Teknik ini sederhana, cepat terbentuk dan mampu memisahkan campuran
potongan DNA sesuai dengan ukurannya secara akurat bila dibandingkan dengan
densitas gradien sentrifugasi. Selanjutnya, lokasi DNA dalam gel tersebut dapat
diidentifikasi secara langsung dengan pewarna berfluoresen. Untuk mendeteksi
17 potongan-potongan DNA berupa pita DNA pada gel agarosa digunakan pewarna
yang mengandung fluoresen dengan konsentrasi rendah, seperti intercalating
agent ethidium bromida (EtBr).
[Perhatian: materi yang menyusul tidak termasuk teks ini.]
(* ===== verification/MojoBuild.v ===== *)
(** [mojo build] of Mojo/tools/mojo/Build/mojo-build.cpp around [linkOutput]
    (LinkOutput.v): the options that only print, the compilation of a module to
    each kind of output, and the subcommand itself.  The parser, the compiler
    and the registries of targets are parameters. *)
From stdpp Require Import sorting.
From S2P Require Import Prelude StringRef Configuration LinkOutput.

#[local] Open Scope string_scope.
#[local] Open Scope Z_scope.

Module MojoBuild.
Import Config LinkOutput.

(** ** Options that print and stop *)

(** The flags of the command line that [parseArgs] looks at itself. *)
Record Flags := mkFlags {
  help : bool; helpHidden : bool; printEffective : bool; printTargets : bool; printCpus : bool;
  printAccelerators : bool; userTriple : string
}.
Record TargetInfo := mkTargetInfo {
  tripleStr : string; arch : string; features : string; abi : string; acceleratorArch : string
}.
(** The parsed arguments, options and target, or an exit code. *)
Record Parsed := mkParsed { arguments : Arguments; options : Options; target : TargetInfo }.
Inductive CommonParseResult := ExitWith (code : Z) | ParsedArgs (p : Parsed).

(** TargetTraits: the name, the title of its section, and its architectures. *)
Record TargetTraits := mkTraits { traitsName : string; sectionTitle : string; archs : list (string * string) }.

Definition pair_le (a b : string * string) : Prop :=
  String.ltb (fst a) (fst b) || (String.eqb (fst a) (fst b) && String.leb (snd a) (snd b)) = true.
#[export] Instance pair_le_dec a b : Decision (pair_le a b).
Proof. unfold pair_le. apply _. Defined.
Definition name_le (a b : TargetTraits) : Prop := String.leb (traitsName a) (traitsName b) = true.
#[export] Instance name_le_dec a b : Decision (name_le a b).
Proof. unfold name_le. apply _. Defined.

Definition newline : string := String "010" "".
Definition spaces (n : nat) : string := Nat.iter n (String " ") "".
Definition left_justify (s : string) (width : nat) : string := s ++ spaces (width - String.length s).
Definition cat (l : list string) : string := foldr append "" l.

Section Printing.
Context {SR : StringRefOps}.
(** llvm::Triple: normalization, and the names of the components. *)
Variable normalize : string → string.
Variables archName vendorName osName envName : string → string.
(** The registries: the targets LLVM has, those with a backend here, the CPUs
    clang knows, the accelerators. *)
Variable targets : list (string * string).
Variable hasBackend : string → bool.
Variable getValidCPUsForTarget : string → list string.
Variable traits : list TargetTraits.
Variable failure : Z.

Definition normalizeTriple (tripleStr : string) : string :=
  let triple := normalize tripleStr in
  let orUnknown s := if isEmpty s then "unknown" else s in
  archName triple ++ "-" ++ orUnknown (vendorName triple) ++ "-" ++ orUnknown (osName triple)
  ++ (if isEmpty (envName triple) then "" else "-" ++ envName triple).

Definition printSupportedTargets : Build Z :=
  let found := merge_sort pair_le (List.filter (fun t => hasBackend (fst t)) targets) in
  _ ← emit (Print ("Registered Targets:" ++ newline));
  _ ← emit (Print (match found with
                   | [] => "  No targets found." ++ newline
                   | _ => cat (map (fun '(name, desc) => "  " ++ name ++ " - " ++ desc ++ newline) found)
                   end));
  mret 0.

Definition seeTargets : string := "Use --print-supported-targets to see available architectures." ++ newline.
Definition printSupportedCpus (userTriple : string) : Build Z :=
  if isEmpty userTriple then
    _ ← emit (PrintError ("error: --print-supported-cpus requires --target-triple to be specified" ++ newline));
    _ ← emit (PrintError seeTargets); mret 1
  else
    let normalized := normalizeTriple userTriple in
    match getValidCPUsForTarget normalized with
    | [] => _ ← emit (PrintError seeTargets); mret 1
    | cpus =>
        _ ← emit (Print ("Available CPUs for target " ++ normalized ++ ":" ++ newline));
        _ ← emit (Print (cat (map (fun cpu => "  " ++ cpu ++ newline) cpus))); mret 0
    end.

(** The column of one target's architectures. *)
Definition archWidth (t : TargetTraits) : nat :=
  foldl (fun width a => Nat.max width (String.length (fst a) + 2)) 12%nat (archs t).
Definition section (t : TargetTraits) : string :=
  sectionTitle t ++ newline
  ++ cat (map (fun '(a, desc) => "  " ++ left_justify a (archWidth t) ++ "- " ++ desc ++ newline) (archs t)).
Definition printSupportedAccelerators : Build Z :=
  let sections := map section
    (merge_sort name_le (List.filter (fun t => negb (isEmpty (sectionTitle t))) traits)) in
  _ ← emit (Print ("Supported Accelerator Architectures:" ++ newline ++ newline ++ "#" ++ newline));
  _ ← emit (Print (match sections with
                   | [] => ""
                   | s :: rest => s ++ cat (map (append newline) rest)
                   end));
  _ ← emit (Print ("#" ++ newline));
  _ ← emit (Print (newline ++ "Usage: mojo build --target-accelerator <arch> file.mojo" ++ newline));
  mret 0.

Definition optionLine (name value : string) : string :=
  if isEmpty value then "" else "  --target-" ++ name ++ " " ++ value ++ newline.
Definition printEffectiveTarget (t : TargetInfo) : Build Z :=
  _ ← emit (Print ("Effective target configuration:" ++ newline));
  _ ← emit (Print ("  --target-triple " ++ normalizeTriple (tripleStr t) ++ newline
                   ++ "  --target-cpu " ++ arch t ++ newline
                   ++ optionLine "features" (features t) ++ optionLine "abi" (abi t)
                   ++ optionLine "accelerator" (acceleratorArch t)));
  mret 0.

(** [State::printHelp], and the parser of the common arguments, by whether one
    input file is required. *)
Variable printHelp : bool → Z.
Variable parseCommonMojoArguments : bool → ErrorOr CommonParseResult.

Definition printOptionCount (flags : Flags) : Z :=
  Z.b2z (printEffective flags) + Z.b2z (printTargets flags) + Z.b2z (printCpus flags)
  + Z.b2z (printAccelerators flags).

(** The exit code, or what was parsed. *)
Definition parseArgs (flags : Flags) : Build Parsed :=
  let stop (m : Build Z) : Build Parsed := code ← m; exit code in
  if help flags then stop (mret (printHelp false))
  else if helpHidden flags then stop (mret (printHelp true))
  else if printOptionCount flags >? 1 then
    report failure "only one --print-* option can be specified at a time"
  else if printTargets flags then stop printSupportedTargets
  else if printAccelerators flags then stop printSupportedAccelerators
  else if printCpus flags then stop (printSupportedCpus (userTriple flags))
  else
    result ← orReport failure (parseCommonMojoArguments (negb (printOptionCount flags >? 0))) id;
    match result with
    | ExitWith code => exit code
    | ParsedArgs p => if printEffective flags then stop (printEffectiveTarget (target p)) else mret p
    end.

End Printing.

(** ** Output files *)

Section Outputs.
Context {SR : StringRefOps}.
Variable failure : Z.
(** Opening a [ToolOutputFile]: the message of the error, if any. *)
Variable openOutput : string → option string.

Definition deriveOutputPath (args : Arguments) (fileExtension : string) : string :=
  let inputBaseName := match rfind (input args) "." with
                       | Some n => take_front (input args) n
                       | None => input args
                       end in
  default (inputBaseName ++ fileExtension) (output args).

(** [None] is the null pointer, after an error was reported. *)
Definition createOutputFile (args : Arguments) (fileExtension : string) : Build (option string) :=
  if isEmpty (input args) then _ ← emit (ReportError "no input file provided"); mret None
  else
    let outputPath := deriveOutputPath args fileExtension in
    match openOutput outputPath with
    | Some msg => _ ← emit (ReportError ("could not open output file: " ++ msg)); mret None
    | None => _ ← emit (OpenOutput outputPath); mret (Some outputPath)
    end.

(** The output file's destructor removes it unless it was kept. *)
Definition fillOutput (path : string) (contents : ErrorOr string) (describe : string → string) : Build string :=
  match contents with
  | Error msg => _ ← emit (ReportError (describe msg)); _ ← emit (DiscardOutput path); exit failure
  | Success data => _ ← emit (WriteOutput path data); exit 0
  end.

(** ** compileModuleToArchive *)

(** [EmitAs] for the kernels of offload targets. *)
Inductive EmitAs := EmitLLVM | EmitASM.
Record Offload := mkOffload { offloadOutputPrefix : string; offloadOutputKind : EmitAs }.

(** [path::replace_extension(path, "")]. *)
Definition dropExtension (path : string) : string :=
  match rfind (filename path) "." with
  | Some n => take_front path (String.length path - String.length (filename path) + n)
  | None => path
  end.
Definition effectiveOffload (args : Arguments) (outputType : OutputType) : option Offload :=
  match outputType with
  | llvm => Some (mkOffload (dropExtension (deriveOutputPath args ".ll")) EmitLLVM)
  | assembly => Some (mkOffload (dropExtension (deriveOutputPath args ".s")) EmitASM)
  | _ => None
  end.

(** The compiler: the object compiler, the pipeline, which leaves the symbols
    of the module, and the emitters; assembly fails without a message. *)
Variable createObjectCompiler : option Offload → ErrorOr unit.
Variable runKGENPipeline : option Offload → ErrorOr (list string).
Variable lowerAllFuncsToLLVM : ErrorOr string.
Variable emitBitcode : ErrorOr string.
Variable emitAssembly : option string.
Variable emitArchive : bool → ErrorOr string.

(** The archive, or an early exit. *)
Definition compileModuleToArchive (outputType : OutputType) (args : Arguments) : Build string :=
  let offload := effectiveOffload args outputType in
  _ ← orReport failure (createObjectCompiler offload) id;
  symtab ← orReport failure (runKGENPipeline offload) id;
  let hasMain := existsb (String.eqb "main") symtab in
  _ ← (match outputType with
       | executable => if hasMain then mret tt else report failure "module does not contain a 'main' function"
       | sharedLibrary =>
           if hasMain then report failure "shared library should not contain a 'main' function" else mret tt
       | llvm | llvmBitcode =>
           module ← orReport failure lowerAllFuncsToLLVM (append "could not lower funcs to LLVM: ");
           outFile ← createOutputFile args (if bool_decide (outputType = llvm) then ".ll" else ".bc");
           match outFile with
           | None => report failure "could not open .ll output file"
           | Some path =>
               _ ← fillOutput path (if bool_decide (outputType = llvm) then Success module else emitBitcode) id;
               mret tt
           end
       | assembly =>
           outFile ← createOutputFile args ".s";
           match outFile with
           | None => report failure "could not open .s output file"
           | Some path =>
               _ ← fillOutput path (match emitAssembly with Some s => Success s | None => Error "" end)
                     (fun _ => "could not emit assembly");
               mret tt
           end
       | object => mret tt
       end : Build unit);
  orReport failure (emitArchive (bool_decide (outputType = sharedLibrary)))
    (append "failed to produce an archive for the module: ").

(** ** build *)

Definition parseEmit (emitFileType : string) : ErrorOr OutputType :=
  if String.eqb emitFileType "exe" then Success executable
  else if String.eqb emitFileType "shared-lib" then Success sharedLibrary
  else if String.eqb emitFileType "llvm" then Success llvm
  else if String.eqb emitFileType "llvm-bitcode" then Success llvmBitcode
  else if String.eqb emitFileType "object" then Success object
  else if String.eqb emitFileType "asm" then Success assembly
  else Error ("Unrecognized value for `--emit`. Missing case for: " ++ emitFileType).

(** The steps around: the arguments, the context, the timing options, the
    parser, which gives no module after applying fixes, whether a warning was
    promoted, and [linkOutput]. *)
Variable parse : Build Parsed.
Variable createContext : ErrorOr unit.
Variable configureTiming : ErrorOr unit.
Variable invokeMojoParser : ErrorOr bool.
Variable wasErrorEmitted : bool.
Variable link : OutputType → Arguments → Options → string → Build Z.

Definition build (emitted_file_type : option string) : Build Z :=
  p ← parse;
  _ ← orReport failure createContext id;
  outputType ← orReport failure (parseEmit (default "exe" emitted_file_type)) id;
  _ ← orReport failure configureTiming id;
  hasModule ← orReport failure invokeMojoParser id;
  if negb hasModule then mret 0 else
  archive ← compileModuleToArchive outputType (arguments p);
  if wasErrorEmitted then mret 1
  else link outputType (arguments p) (options p) archive.

End Outputs.
End MojoBuild.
Hanya sedikit DNA ± 1ng dapat dideteksi secara
langsung dengan cara gel diletakkan pada media UV-transilluminator (Fatchiyah
2006).
Rentang ukuran yang efektif dari gel ditentukan oleh komposisinya. Gel
agarosa dapat digunakan untuk memisahkan molekul asam nukleat yang memiliki
perbedaan beberapa ratus pasang basa. Sedangkan untuk molekul-molekul lebih
kecil yang ukurannya sama, hingga hanya berbeda beberapa puluh pasang basa,
dapat digunakan gel polyacrylamide (Dale dan Schantz 2002).
Elektroforesis gel agarosa dapat digunakan untuk menganalisis komposisi
dan kualitas dari sampel asam nukleat. Secara khusus, hal ini sangat membantu
untuk menentukan ukuran fragmen DNA dari pendekatan restriksi (restriction
digest) untuk produk reaksi PCR. Untuk tujuan ini diperlukan kalibrasi terhadap
gel dengan menjalankan (running) penanda (marker) standar yang mengandung
fragmen dari ukuran DNA yang diketahui (Dale dan Schantz 2002).
Pewarna seperti ethidium bromida biasanya digunakan untuk mendeteksi
maupun mengkuantitasi asam nukleat. Ethidium bromida memiliki struktur cincin
datar yang mampu menumpuk (stack) diantara basa-basa dalam asam nukleat; hal
ini dikenal sebagai intercalation. Selanjutnya, pewarna dapat dideteksi melalui
pendarannya
(fluorosence),
pada
daerah
spektrum
merah-oranye
ketika
dipaparkan pada iradiasi UV. Hal ini merupakan metode yang paling luas
digunakan untuk pewarnaan gel elektroforesis dan juga dapat digunakan untuk
menduga jumlah DNA (atau RNA) dalam sampel dengan membandingkan
intensitas dari peredaran sampel yang telah diketahui konsentrasinya dan
dimuatkan pada gel yang sama (Dale dan Schantz 2002).
2.8 DNA Sequencing
Satu dari terobosan utama dalam genetika molekuler adalah perkembangan
metode mensekuens potongan DNA secara cepat. Pada dasarnya ada dua metode
yang telah dikembangkan, yaitu metode Maxam-Gilbert dan metode Sanger.
Metode Sanger lebih sering digunakan karena lebih mudah, praktis dan efisien.
Metode Sanger menggunakan pendekatan sintesis molekul DNA baru dan
18 pemberhentian sintesis tersebut pada basa tertentu. Untuk mensintesis molekul
DNA, diperlukan dNTPs (Deoxynucleoside Triphosphates) sebagai bahan
utamanya, sedangkan untuk menghentikan proses sintesis diperlukan ddNTP
(Dideeoxynucleoside Triphosphates). Hasil akhir dari reaksi tersebut adalah
sejumlah potongan DNA yang panjangnya bervariasi tetapi semuanya berakhir
dengan nukleotida A (jika dNTP dicampur dengan dATP), berakhir dengan
nukleotida C (jika dNTP dicampur dengan dCTP), berakhir dengan nukleotida G
(jika dNTP dicampur dengan dGTP), berakhir dengan nukleotida T (jika dNTP
dicampur dengan dTTP) (Sulandari dan Zein 2003).